Одним из предметов гордости Pixar были их обожаемые, удостоенные наград короткие фильмы. Известные по всему миру графической и кинематографической индустрии как творчески и технически революционные и в то же время блистательные, искрометные, они буквально открыли миру сферу компьютерной анимации как развлечения. Первым стал сделанный в Pixar в 1986 г. «Люксо Младший» (Luxo Jr.). Я впервые увидел его во время интервью с Эдом.
«Люксо Младший» – о двух лампах, большой и маленькой. В двухминутном фильме маленькая лампа восторженно играет с мячиком, который вдруг сдувается. При просмотре фильма очень легко поверить, что анимированные на компьютере лампы – это мудрый и знающий родитель, следящий за радостным ребенком, случайно сломавшим игрушку. Мы моментально попадаем в мир родителя и ребенка, переживающих эту маленькую катастрофу. Фильм был номинирован на премию «Оскар» как «Лучший короткометражный анимированный фильм».
«“Люксо Младший” впервые показал, насколько успешно компьютерная анимация может передать историю, характер и эмоции, – сказал мне Эд. – Это был огромный прорыв и для Pixar, и для всей индустрии: где бы мы его ни показывали, у людей челюсть падала на пол».
«Люксо Младший» стал первым в серии любимых фильмов Pixar.

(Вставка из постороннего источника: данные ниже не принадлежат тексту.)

(** Exit.  [sys__exit] does not return: the thread becomes a zombie detached from its
    process, whose address space is deactivated and whose status is the low 8 bits of the
    argument; the process's semaphore gets a unit and its longest waiter is made runnable.
    No other process is touched. *)
Theorem sys__exit_posts s t st p x xa n status :
  quiet (pcpu s) -> curthread_of s = t -> thread_heap s !! t = Some (mk_thread p st) -> p <> 0 ->
  proc_heap s !! p = Some x -> 0 < p_numthreads x -> p_addrspace x <> 0 ->
  as_heap (k_as (p_k s)) !! p_addrspace x = Some xa ->
  s_sem (k_sync (p_k s)) !! p_sem x = Some n -> 0 <= n < 2 ^ 32 - 1 ->
  exists s', sys__exit (A := unit) status s = Exited status s' /\
    proc_heap s' = <[p := with_threads (p_numthreads x - 1) (with_status (status mod 256) x)]> (proc_heap s) /\
    proc_tab s' = proc_tab s /\ thread_heap s' !! t = Some (mk_thread 0 st) /\ zombies s' = zombies s ++ [t] /\
    (exists xa', as_heap (k_as (p_k s')) !! p_addrspace x = Some xa' /\ as_active xa' = false) /\
    s_sem (k_sync (p_k s')) = <[p_sem x := n + 1]> (s_sem (k_sync (p_k s))) /\
    s_runq (k_sync (p_k s')) =
      s_runq (k_sync (p_k s)) ++ take 1 (sleepers (sem_spl (p_sem x)) (k_sync (p_k s))).
Proof.
  intros Hq Ht Hth Hp Hx Hn Ha Hxa Hsem Hr. unfold sys__exit.
  assert (Hcur : curproc_of s = p) by (unfold curproc_of; by rewrite Ht, Hth).
  assert (Hland : Z.land status 0xff = status mod 256) by (change 0xff with (Z.ones 8); by apply Z.land_ones).
  rewrite (run_bind _ _ s s s) by reflexivity. cbv zeta. rewrite Hcur, Ht, Hland.
  rewrite (run_bind _ _ _ _ _ (upd_proc_eq p _ x s Hx)). set (x1 := with_status _ x). set (s1 := set_procs _ s).
  assert (H1 : proc_heap s1 !! p = Some x1) by apply lookup_insert_eq.
  assert (Has : curproc_as (k_as (p_k s1)) = Some (Some (p_addrspace x))).
  { change (p_addrspace x) with (p_addrspace x1). by apply (seen_as_of _ p x1). }
  rewrite (run_bind _ _ s1 tt (set_k (set_as (mk_as_st (<[p_addrspace x := mk_as (segments xa) (as_index xa)
    (as_file xa) false (page_table xa)]> (as_heap (k_as (p_k s1)))) (curproc_as (k_as (p_k s1)))
    (vm_inited (k_as (p_k s1)))) (p_k s1)) s1)).
  2: { apply p_kst. by apply (as_deactivate_eq _ (p_addrspace x) xa). }
  set (s2 := set_k _ s1).
  rewrite (run_bind _ _ _ _ _ (proc_remthread_eq t st p x1 s2 Hq Hth Hp H1 Hn)). set (s3 := set_threads _ _).
  assert (H3 : proc_heap s3 !! p = Some (with_threads (p_numthreads x - 1) x1)) by apply lookup_insert_eq.
  set (sy := wake_first (sem_spl (p_sem x)) (set_sem (<[p_sem x := n + 1]> (s_sem (k_sync (p_k s)))) (k_sync (p_k s)))).
  rewrite (run_bind _ _ s3 tt (set_k (set_sync sy (p_k s3)) s3)).
  2: { unfold proc_signal_end. rewrite (run_bind _ _ _ _ _ (get_proc_eq p _ s3 H3)).
       apply p_sync. exact (V_eq (k_sync (p_k s)) (p_sem x) n Hq Hsem Hr). }
  set (s4 := set_k _ s3).
  destruct (wake_first_fields (sem_spl (p_sem x)) (set_sem (<[p_sem x := n + 1]> (s_sem (k_sync (p_k s)))) (k_sync (p_k s))))
    as (F1 & F2 & F3 & F4 & F5). fold sy in F1, F2, F3, F4.
  assert (Hc4 : pcpu s4 = pcpu s) by exact F1.
  destruct (thread_exit_eq (A := unit) status t st s4) as [c Hex].
  { by rewrite Hc4. }
  { unfold curthread_of. fold (pcpu s4). by rewrite Hc4. }
  { apply lookup_insert_eq. }
  rewrite Hex. eexists. split; [reflexivity|]. split; [simpl; by rewrite insert_insert_eq|].
  split; [done|]. split; [apply lookup_insert_eq|]. split; [done|]. split.
  { eexists. split; [apply lookup_insert_eq|done]. }
  split; [exact F2|exact F4].
Qed.

(** ** Wait *)

(** [P] from a quiet CPU with a unit to take. *)
Lemma P_eq sy sem n :
  quiet (s_cpu sy) -> s_sem sy !! sem = Some n -> 0 < n ->
  P sem sy = Ret tt (set_sem (<[sem := n - 1]> (s_sem sy)) sy).
Proof.
  intros Hq Hn Hr. pose proof Hq as (Hwf & _ & Hint). unfold P.
  rewrite (run_bind _ _ sy sy sy) by reflexivity. rewrite (run_bind _ _ sy tt sy) by (by rewrite Hn).
  rewrite (run_bind _ _ sy tt sy) by (by rewrite Hint). unfold P_enter.
  rewrite (run_bind _ _ sy tt (lens_set (acq (sem_spl sem) (s_cpu sy)) sy)).
  2: { apply zoom_eq, spinlock_acquire_eq; [done|by apply quiet_free]. }
  set (s1 := lens_set _ sy). rewrite (run_bind _ _ s1 s1 s1) by reflexivity.
  change (s_sem s1) with (s_sem sy). rewrite (run_bind _ _ s1 n s1) by (by rewrite Hn). destruct (Z.eqb_spec n 0); [lia|].
  rewrite (run_bind _ _ s1 tt s1) by (unfold KASSERT; by rewrite (proj2 (Z.ltb_lt 0 n))).
  rewrite (run_bind _ _ s1 tt (set_sem (<[sem := n - 1]> (s_sem sy)) s1)) by reflexivity.
  rewrite (zoom_eq (S := sync) (T := cpu) _ _ tt (s_cpu sy)); [by destruct sy|].
  apply spinlock_release_acq; [done|by apply quiet_free].
Qed.

Lemma sem_destroy_eq sy sem n :
  quiet (s_cpu sy) -> s_sem sy !! sem = Some n -> sleepers (sem_spl sem) sy = [] ->
  sem_destroy sem sy = Ret tt (set_sem (delete sem (s_sem sy)) sy).
Proof.
  intros Hq Hn Hs. unfold sem_destroy. rewrite (run_bind _ _ sy sy sy) by reflexivity.
  rewrite (run_bind _ _ sy tt sy) by (by rewrite Hn). rewrite (run_bind _ _ sy tt sy).
  - rewrite (run_bind _ _ sy tt sy) by (by rewrite Hs). done.
  - rewrite (zoom_eq (S := sync) (T := cpu) _ _ tt (s_cpu sy)); [by destruct sy|].
    unfold spinlock_cleanup. msimpl. by rewrite quiet_free.
Qed.

(** *** The memory of the process *)

(** Changes that the process table makes to the kernel state: semaphores, and which address
    space is current. *)
Definition mild (k k' : kstate) : Prop :=
  exists ca sems, k' = set_as (mk_as_st (as_heap (k_as k)) ca (vm_inited (k_as k))) (set_sync (set_sem sems (k_sync k)) k).
Definition mild_closed (R : kstate -> Prop) : Prop := forall k k', R k -> mild k k' -> R k'.

Lemma mild_refl k : mild k k.
Proof. exists (curproc_as (k_as k)), (s_sem (k_sync k)). by destruct k as [[] ? ? ? ? ? []]. Qed.

Lemma mild_trans k1 k2 k3 : mild k1 k2 -> mild k2 k3 -> mild k1 k3.
Proof. intros (ca & se & ->) (ca' & se' & ->). exists ca', se'. by destruct k1 as [[] ? ? ? ? ? []]. Qed.

Lemma mild_procs s h : mild (p_k s) (p_k (set_procs h s)).
Proof. eexists (curproc_as (k_as (p_k (set_procs h s)))), (s_sem (k_sync (p_k s))). unfold set_procs, refresh. cbn [p_k set_k k_as set_as curproc_as as_heap vm_inited]. f_equal. by destruct (p_k s) as [[]]. Qed.

Lemma vm_inv_mild k k' t m bs sw : vm_inv k t m bs sw -> mild k k' -> vm_inv k' t m bs sw.
Proof. intros Hinv (ca & se & ->). destruct Hinv. by split. Qed.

За ним последовали «Мечта Красного» (Red’s Dream, 1987), «Тин Той» (Tin Toy, 1988) и «Безделушка» (Knick Knack, 1989). «Тин Той» получил премию Американской киноакадемии как «Лучший анимационный короткометражный фильм», что к тому моменту было одним из главных достижений Pixar.
Только была здесь все же одна проблема: короткометражные анимационные фильмы не имели коммерческой ценности. Делали их или из чистой любви к искусству, или, как в случае Pixar, чтобы протестировать и доработать технологии и процесс создания сюжета. Их показывали на деловых выставках, кинофестивалях и иногда перед началом полнометражного фильма в кинотеатрах, но они не приносили ни цента. А на самом деле их было очень дорого делать. И мне даже не пришлось анализировать экономику рынка анимационных короткометражек. Такого рынка не существовало.

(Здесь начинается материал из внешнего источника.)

(* ===== verification/HeapAlloc.v ===== *)
(** * What [kmalloc] does to the heap (kern/vm/kmalloc.c) *)

From S2P Require Import Prelude Cpu Synch Kmalloc HeapLists PagerefPool HeapTheory.

Module HeapAlloc.
Import Cpu Synch Kmalloc HeapLists PagerefPool HeapTheory HeapInv.

(** ** A block of a page that has one *)

Lemma block_aligned x a : 0 <= PR_BLOCKTYPE x < NSIZES -> PR_PAGEADDR x mod PAGE_SIZE = 0 -> is_block x a -> a mod 16 = 0.
Proof.
  intros Ht Hp [_ Hm]. destruct (size_divides _ Ht) as (? & _ & _ & Hs).
  apply Z.mod_divide in Hp; [|done]. apply Z.mod_divide in Hs; [|done]. apply Z.mod_divide in Hm; [|lia].
  destruct Hp as [u Hu], Hs as [v Hv], Hm as [k Hk]. apply Z.mod_divide; [done|].
  exists (u * 256 + k * v). change PAGE_SIZE with 4096 in Hu. rewrite Hv in Hk. lia.
Qed.

(** An address in the page of [x]; every page of the heap has a block of [B]. *)
Definition in_page (x : pageref) (a : Z) : Prop := PR_PAGEADDR x <= a < PR_PAGEADDR x + PAGE_SIZE.
Definition pages_used (h : kheap) (L : list Z) (B : gmap Z Z) : Prop :=
  forall q x, q ∈ L -> prefs h !! q = Some x -> exists a n, B !! a = Some n /\ in_page x a.

Lemma pages_used_insert h h' L B a n :
  pages_used h L B -> B !! a = None -> (forall q y, prefs h' !! q = Some y -> exists y0, prefs h !! q = Some y0 /\ PR_PAGEADDR y = PR_PAGEADDR y0) -> pages_used h' L (<[a := n]> B).
Proof.
  intros Hu Ha Hp q y Hq Hy. destruct (Hp q y Hy) as (y0 & Hy0 & E). destruct (Hu q y0 Hq Hy0) as (b & m & Hb & Hin). exists b, m. rewrite lookup_insert_ne by congruence. split; [done|]. unfold in_page in *. by rewrite E.
Qed.

Lemma doalloc_heap h L F live pr x :
  heap_wf h L F live -> live_ok live -> pr ∈ L -> prefs h !! pr = Some x -> 0 < nfree x ->
  exists a h' F', doalloc pr h = Ret a h' /\ heap_wf h' L F' live /\ kheaproots h' = kheaproots h /\
    a <> 0 /\ a mod 16 = 0 /\ (forall n, ~ block h L F live a n) /\
    (forall a' n', block h' L F' live a' n' <-> (a' = a /\ n' = size_of (PR_BLOCKTYPE x)) \/ block h L F live a' n') /\
    in_page x a /\ (forall q y, prefs h' !! q = Some y -> exists y0, prefs h !! q = Some y0 /\ PR_PAGEADDR y = PR_PAGEADDR y0).
Proof.
  intros Hw Hl Hpr Hx Hn. destruct (hw_page _ _ _ _ Hw pr Hpr) as (x' & fl & Hx' & HF & Hpg & Hlx).
  rewrite Hx in Hx'. injection Hx' as <-. pose proof (live_page_rng live x Hl Hlx) as Hr.
  destruct (doalloc_spec h pr x fl Hx Hpg Hr Hn) as (a & fl' & off & -> & Hd & Hpg').
  assert (Ha : is_block x a) by (apply (pg_blocks _ _ _ Hpg); set_solver).
  exists a, (with_prefs (<[pr := set_free off (nfree x - 1) x]> (prefs h)) h), (<[pr := fl']> F).
  split; [done|]. split; [by eapply (heap_wf_page h L F live pr x off _ (words h))|]. split; [done|].
  split; [destruct Ha; unfold page_rng, MIPS_KSEG0 in Hr; lia|].
  split; [apply (block_aligned x); [apply Hpg|by eapply (lv_range _ Hl)|done]|]. split; [|split; [|split; [apply Ha|]]].
  - intros n [(p & y & gl & Hp & Hy & Hg & Hb & Hni & ->)|Hbig]; [|by eapply (in_page_not_big _ _ _ _ pr x a n Hw Hl); try done; apply Ha].
    assert (p = pr) as -> by (by eapply (one_page _ _ _ _ p pr y x a Hw Hl); [..|apply Hb|apply Ha]).
    rewrite HF in Hg. injection Hg as <-. set_solver.
  - eapply (block_page h L F live pr x off _ (words h) (a :: fl') fl' a); try done. apply Hpg.
  - intros q y Hy. change (<[pr := set_free off (nfree x - 1) x]> (prefs h) !! q = Some y) in Hy. apply lookup_insert_Some in Hy as [[<- <-]|[_ Hy]]; [by exists x|by exists y].
Qed.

Казалось, что чем больше я искал потенциальные центры прибыли, тем меньше находил. Врач иногда вынужден ставить пациенту печальный диагноз, но я не думал, что меня наняли сказать Стиву Джобсу, что его компания – безнадежный случай. Он хотел положительных ответов, а я ни одного не находил.

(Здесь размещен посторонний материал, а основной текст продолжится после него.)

Definition set_size (n : Z) (i : sfs_dinode) : sfs_dinode :=
  mk_di n (sfi_type i) (sfi_linkcount i) (sfi_direct i) (sfi_indirect i) (sfi_waste i).
Definition set_type (t : Z) (i : sfs_dinode) : sfs_dinode :=
  mk_di (sfi_size i) t (sfi_linkcount i) (sfi_direct i) (sfi_indirect i) (sfi_waste i).
Definition set_links (n : Z) (i : sfs_dinode) : sfs_dinode :=
  mk_di (sfi_size i) (sfi_type i) n (sfi_direct i) (sfi_indirect i) (sfi_waste i).
Definition set_direct (k b : Z) (i : sfs_dinode) : sfs_dinode :=
  mk_di (sfi_size i) (sfi_type i) (sfi_linkcount i) (<[Z.to_nat k := b]> (sfi_direct i)) (sfi_indirect i) (sfi_waste i).
Definition set_indirect (b : Z) (i : sfs_dinode) : sfs_dinode :=
  mk_di (sfi_size i) (sfi_type i) (sfi_linkcount i) (sfi_direct i) b (sfi_waste i).

(** ** sfs_io.c: blocks *)

(** The [retry] loop; [tries] counts the attempts that failed. *)
Fixpoint rw_retry (fuel : nat) (tries : Z) (u : uio) : M fstate (Z * uio) :=
  match fuel with
  | O => out_of_fuel
  | S fuel' =>
      r ← zoom (lhd_io u);
      let '(result, u') := r in
      if result =? EINVAL then panic "sfs: DEVOP_IO returned EINVAL"
      else if (result =? EIO) && (tries <? 10) then rw_retry fuel' (tries + 1) u'
      else mret (result, u')
  end.
Lemma blockio_read s v x b a off res : good s -> f_vn s !! v = Some x -> file_ok s (sv_i x) ->
  0 <= off -> off + 512 <= MAXFILE -> off mod 512 = 0 -> 512 <= res -> res <= Z.of_nat (length a) < 2 ^ 32 ->
  wp (sfs_blockio v (kuio b a off res UIO_READ)) s (fun r s' => quiet s s' /\
    r = (0, kuio (b ++ frange (dsk s) (sv_i x) off 512) (drop 512 a) (off + 512) (res - 512) UIO_READ)).
Proof using Type.
  intros Hg Hx F Ho Hmax Hmod Hl Ha. unfold sfs_blockio, SFS_BLOCKSIZE.
  cbn [kuio uio_offset is_read uio_dir uio_resid]. change (bool_decide (UIO_READ = UIO_READ)) with true. cbn [negb].
  assert (Hn : 0 <= off / 512 < 143) by (unfold MAXFILE in Hmax; Z.to_euclidean_division_equations; lia).
  rewrite u32_small by lia.
  destruct (bmap_lookup v x (off / 512) s Hg Hx F Hn) as (d1 & Hrun & Hg1 & Hk1 & Hd1). set (s1 := with_disk d1 s) in *.
  assert (Q1 : quiet s s1) by by exists d1.
  apply wp_bind. eapply wp_eq; [exact Hrun|]. cbn [Z.eqb negb].
  assert (Hc : content (dsk s) (sv_i x) (off / 512) = frange (dsk s) (sv_i x) off 512).
  { rewrite <- frange_block by (try apply content_len; lia). rewrite Hmod. change (Z.to_nat 0) with 0%nat. rewrite drop_0.
    rewrite take_ge; [done|]. rewrite content_len. lia. }
  unfold content in Hc. set (blk := bmap_of (dsk s) (sv_i x) (off / 512)) in *.
  change (mk_uio [] [mk_iov (KBuf b a) (Z.of_nat (length a))] off res UIO_SYSSPACE UIO_READ 0) with (kuio b a off res UIO_READ).
  destruct (Z.eqb_spec blk 0) as [E0|Hne].
  - apply wp_bind, wp_KASSERT; [done|]. eapply wp_eq; [apply f_user, uiomovezeros_one; lia|]. split; [done|]. by rewrite <- Hc.
  - assert (Hblk : 0 <= blk < nblk s1).
    { rewrite (kept_nblk _ _ Hk1). by apply block_in_range. }
    pose proof (nblk_small s1 Hg1). apply wp_bind, wp_KASSERT; [lia|]. rewrite (u32_small (blk * 512)) by lia.
    destruct (rwblock_good UIO_READ b a blk s1 Hg1 Hblk ltac:(lia)) as (d2 & Hrd & Hg2 & Hk2 & Hd2 & _). rewrite decide_True in Hrd by done.
    rewrite set_pos_kuio. apply wp_bind. eapply wp_eq; [exact Hrd|]. apply wp_ret. split.
    + eapply quiet_trans; [exact Q1|]. exists d2. split_and!; try done. intros c. apply Hd2. by left.
    + rewrite set_pos_kuio. cbn [kuio uio_offset uio_resid]. rewrite Hd1, Hc. f_equal. f_equal; [lia|]. rewrite u32_small by lia. lia.
Qed.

– Pixar – это загадка, – делился я с Хиллари однажды вечером после ужина. – Не думаю, что когда-нибудь видел столько талантов под одной крышей. Их усилия, без всякого преувеличения, были героическими, но любой бизнес, который затевала компания, или проваливался, или имел такой ограниченный потенциал, что едва ли стоил усилий. Они просто топчутся на месте.
– Если ничего не работает, то почему компания так долго выживает? – удивилась Хиллари.
– Думаю, благодаря упрямству Стива, – ответил я. – Не знаю ни одного инвестора, который держался бы так долго. Но я знаю, что даже он сомневается. Он вложил в Pixar почти пятьдесят миллионов и получил совсем маленькие результаты.
– Ты уже рассмотрел все?
– Мне еще нужно узнать побольше об «Истории игрушек».
– Я бы продолжила, – попыталась подбодрить меня Хиллари. – Может быть, еще найдешь там что-то хорошее.
Однако я чувствовал, что в своем исследовании Pixar приближаюсь к самым сумрачным территориям.